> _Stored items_
= Beginning of Section =
(** C5: A deployment that succeeds makes the owned objects the wanted ones.  The
    wanted objects are those the services ask for.  The owned ones were listed in
    the same run: every kind that a service may consist of was listed for this
    KRMConfig (service monitors and pod autoscalers when the cluster knows them),
    every object that was listed is among them, and nothing else is.  After the
    writes of the run (creations, ownership taken over, updates and deletions, as
    the server accepted them) the owned objects are, key by key, exactly the
    wanted ones: each is there with the KRMConfig as its owner and with the fields
    its kind inherits, an object that was as wanted is untouched, and no other
    object is left. *)
Theorem deploy_reaches_desired operands krmConfig tr operands' :
  Forall (fun op => op.1 ∈ services getSetsTypeMeta errorText) operands ->
  exec (Deploy rangeOrder kaiGroupVersion monitorsAvailable vpasAvailable operands krmConfig) tr (operands', inr tt) ->
  exists desired current trd,
    trd `prefix_of` tr
    /\ exec (getDesiredState operands krmConfig ∅) trd (operands', inr desired)
    /\ collected krmConfig tr current
    /\ Forall (noneMissing krmConfig tr current) (serviceKinds monitorsAvailable vpasAvailable)
    /\ replay tr (mObject <$> current)
       = map_imap (fun k d => Some (deployedAs (reconcilerAsOwnerReference kaiGroupVersion krmConfig) current k d)) desired.
Proof.
  intros Hops [(tr1 & tr2 & d & _ & _ & _ & [=])|(tr1 & tr2 & tr3 & desired & rc & -> & Hd & Hc & Ha)]%Deploy_inv.
  destruct rc as [e|current]; [by destruct Ha|]. exists desired, current, tr1.
  pose proof (collectables_collected _ _ _ _ _ Hc) as Hcol. split; [by exists (tr2 ++ tr3)|]. split; [done|].
  assert (tr2 ⊆ tr1 ++ tr2 ++ tr3) as Hsub by set_solver. split; [|split].
  - intros k x Hx. destruct (Hcol _ _ Hx). split; [done|]. by eapply listedFor_mono.
  - eapply Forall_impl; [by apply collectables_complete|]. intros K. by apply noneMissing_mono.
  - rewrite !replay_app.
    rewrite (replay_reads tr1) by (eapply reads_exec; [|exact Hd]; eapply reads_getDesiredState; exact Hops).
    rewrite (replay_reads tr2) by (eapply reads_exec; [|exact Hc]; apply reads_getCurrentState).
    apply (applied_is_desired rangeOrder Hrange); [| |done].
    + eapply getDesiredState_keyed; [|exact Hd]. intros k o Ho. by rewrite lookup_empty in Ho.
    + intros k o Ho. by apply Hcol.
Qed.

Section AtDeletion.
Context (owner : OwnerReference) (desired current : gmap string Managed).
Context (Hdesired : keyed desired) (Hcurrent : keyed current).
Notation actions := (calculateActionsOnObjects rangeOrder desired current).

(** In the deletions of a run, after the creations. *)
Lemma applyActions_delete tr r before e after :
  exec (applyActions rangeOrder owner actions) tr r -> tr = before ++ e :: after -> isDelete (ev_call e) = true ->
  exists created deleted,
    before = created ++ deleted
    /\ exec (createObjectsInCluster owner (objectsToCreate actions)) created (inr tt)
    /\ Forall (fun e => exists o, o ∈ objectsToDelete actions /\ isDelete (ev_call e) = true
                                  /\ deletedObject (ev_call e) = Some (mObject o)) (deleted ++ [e]).
Proof.
  assert (forall t, Forall (fun e => isDelete (ev_call e) = false) t -> isDelete (ev_call e) = true -> e ∉ t) as Habs.
  { intros t Ht He Hin. rewrite Forall_forall in Ht. rewrite (Ht _ Hin) in He. done. }
  intros [(err & Hc & ->)|(trc & trr & [] & -> & Hc & Hex)]%exec_try_inv Htr He;
    pose proof (issues_exec _ _ _ _ (noDelete_creates owner _) Hc) as Hnc.
  { exfalso. apply (Habs _ Hnc He). subst tr. apply elem_of_app. right. left. }
  apply split_after with (P := fun e => isDelete (ev_call e) = false) in Htr as (deleted & -> & Htr); [|done|by rewrite He].
  exists trc, deleted. split; [done|]. split; [done|].
  assert (exists trd rest, trr = trd ++ rest /\ (exists rd, exec (deleteObjectsInCluster (objectsToDelete actions)) trd rd) /\ e ∉ rest)
    as (trd & rest & -> & [rd Hd] & Hrest).
  { apply exec_try_inv in Hex as [(err & Hd & ->)|(trd & tru & [] & -> & Hd & Hu)].
    - exists trr, []. rewrite app_nil_r. split; [done|]. split; [eauto|]. apply not_elem_of_nil.
    - exists trd, tru. split; [done|]. split; [eauto|]. apply Habs; [|done].
      exact (issues_exec _ _ _ _ (noDelete_updates owner _) Hu). }
  apply split_in in Htr as [[post' ->]|]; [|done]. pose proof (issues_exec _ _ _ _ (deletes_objects _) Hd) as Hall.
  rewrite cons_middle, app_assoc in Hall. by apply Forall_app in Hall as [Hall _].
Qed.

(** The wanted objects are there while others are deleted. *)
Lemma desired_while_deleting created deleted k d :
  exec (createObjectsInCluster owner (objectsToCreate actions)) created (inr tt) ->
  Forall (fun e => exists o, o ∈ objectsToDelete actions /\ isDelete (ev_call e) = true
                             /\ deletedObject (ev_call e) = Some (mObject o)) deleted ->
  desired !! k = Some d -> is_Some (replay (created ++ deleted) (mObject <$> current) !! k).
Proof.
  intros Hc Hdel Hd. rewrite replay_app, replay_keeps.
  - assert (replay created (mObject <$> current) = foldl (fun m o => insertOwned owner o m) (mObject <$> current)
      (sortObjectByCreationOrder (objectsToCreate actions) objectsCreationOrder)) as ->
      by (eapply replay_forEach; [|exact Hc]; intros; by apply replay_create).
    destruct (current !! k) as [c|] eqn:Hk.
    + rewrite (created_other rangeOrder Hrange) by (try done; right; by rewrite Hk). by rewrite lookup_fmap, Hk.
    + by erewrite (created_found rangeOrder Hrange).
  - eapply Forall_impl; [exact Hdel|]. intros e (o & (k' & Hck & Hdk)%(toDelete_iff _ Hrange) & Hisd & Hobj) m.
    destruct e as [X c x]. cbn [ev_call ev_reply] in *. destruct c; try done. cbn [effect deletedObject] in *. rewrite Hobj.
    destruct (IgnoreNotFound x); [done|]. apply lookup_delete_ne. rewrite (Hcurrent _ _ Hck). congruence.
Qed.

End AtDeletion.

(** C6: Pruning is safe: whatever a deployment deletes, also one that fails
    later, was listed in the same run among the objects that this KRMConfig owns
    and is not wanted by any service; and at that moment every wanted object is
    there, because it was owned already or because its creation (or the takeover
    of an existing object) was accepted earlier in the run.  So renaming a service
    never leaves it without its objects. *)
Theorem deploy_prunes_safely operands krmConfig before e after operands' r :
  Forall (fun op => op.1 ∈ services getSetsTypeMeta errorText) operands ->
  exec (Deploy rangeOrder kaiGroupVersion monitorsAvailable vpasAvailable operands krmConfig)
    (before ++ e :: after) (operands', r) ->
  isDelete (ev_call e) = true ->
  exists object desired current trd,
    deletedObject (ev_call e) = Some object
    /\ listedFor krmConfig before object
    /\ trd `prefix_of` before
    /\ exec (getDesiredState operands krmConfig ∅) trd (operands', inr desired)
    /\ desired !! GetKey object = None
    /\ collected krmConfig before current
    /\ forall k d, desired !! k = Some d -> is_Some (replay before (mObject <$> current) !! k).
Proof.
  intros Hops Hdep He. assert (forall X (c : KubeCall X), isDelete c = true -> is_write c <> false) as Hw by (intros X []; done).
  apply Deploy_inv in Hdep as [(tr1 & tr2 & d & Htr & Hd & -> & _)|(tr1 & tr2 & tr3 & desired & rc & Htr & Hd & Hc & Ha)].
  { symmetry in Htr. eapply (split_after (fun e => is_write (ev_call e) = false)) in Htr as (pre & _ & Heq); [by destruct pre| |exact (Hw _ _ He)].
    eapply reads_exec; [|exact Hd]. eapply reads_getDesiredState; exact Hops. }
  symmetry in Htr. eapply (split_after (fun e => is_write (ev_call e) = false)) in Htr as (pre1 & -> & Htr); [|eapply reads_exec; [|exact Hd]; eapply reads_getDesiredState; exact Hops|exact (Hw _ _ He)].
  eapply (split_after (fun e => is_write (ev_call e) = false)) in Htr as (pre2 & -> & Htr); [|eapply reads_exec; [|exact Hc]; apply reads_getCurrentState|exact (Hw _ _ He)].
  destruct rc as [err|current]; [destruct Ha as [-> _]; by destruct pre2|].
  pose proof (collectables_collected _ _ _ _ _ Hc) as Hcol. assert (keyed current) as Hcur by (intros k o Ho; by apply Hcol).
  assert (keyed desired) as Hdes by (eapply getDesiredState_keyed; [|exact Hd]; intros k o Ho; by rewrite lookup_empty in Ho).
  destruct (applyActions_delete _ _ _ _ _ _ _ _ Ha Htr He) as (created & deleted & -> & Hcr & Hall).
  apply Forall_app in Hall as [Hall [(o & (k & Hck & Hdk)%(toDelete_iff _ Hrange) & _ & Hobj) _]%Forall_cons].
  assert (collected krmConfig (tr1 ++ tr2 ++ created ++ deleted) current) as Hcol'.
  { intros k' x Hx. destruct (Hcol _ _ Hx). split; [done|]. eapply listedFor_mono; [|eassumption]. set_solver. }
  exists (mObject o), desired, current, tr1. split; [done|]. split; [by apply (Hcol' _ _ Hck)|]. split; [by eexists|].
  split; [done|]. split; [by rewrite (Hcur _ _ Hck)|]. split; [done|]. intros k' d Hk'.
  rewrite 2!replay_app. rewrite (replay_reads tr1) by (eapply reads_exec; [|exact Hd]; eapply reads_getDesiredState; exact Hops).
  rewrite (replay_reads tr2) by (eapply reads_exec; [|exact Hc]; apply reads_getCurrentState).
  by eapply desired_while_deleting.
Qed.

End Deployment.

(** ** Witnesses *)

Module DeployDemo.
Import CommandLineFacts.LineDemo.
#[local] Existing Instance demoCommon.
#[local] Instance demoYaml : YamlLib := {| marshalRoleBinding := fun _ => inr "rolebinding"; marshalBlockers := fun _ => inr "blockers" |}.

Definition demoErrorText (e : error) : string := "failed".
Definition demoOperands : list (Operand * OperandState) := KRMConfigReconcilerOperands true demoErrorText.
= End of Section =
> _Problem statement_
Work out how many lines in the data above contain the word "vpasAvailable" and respond with that number only.

> _Output_
3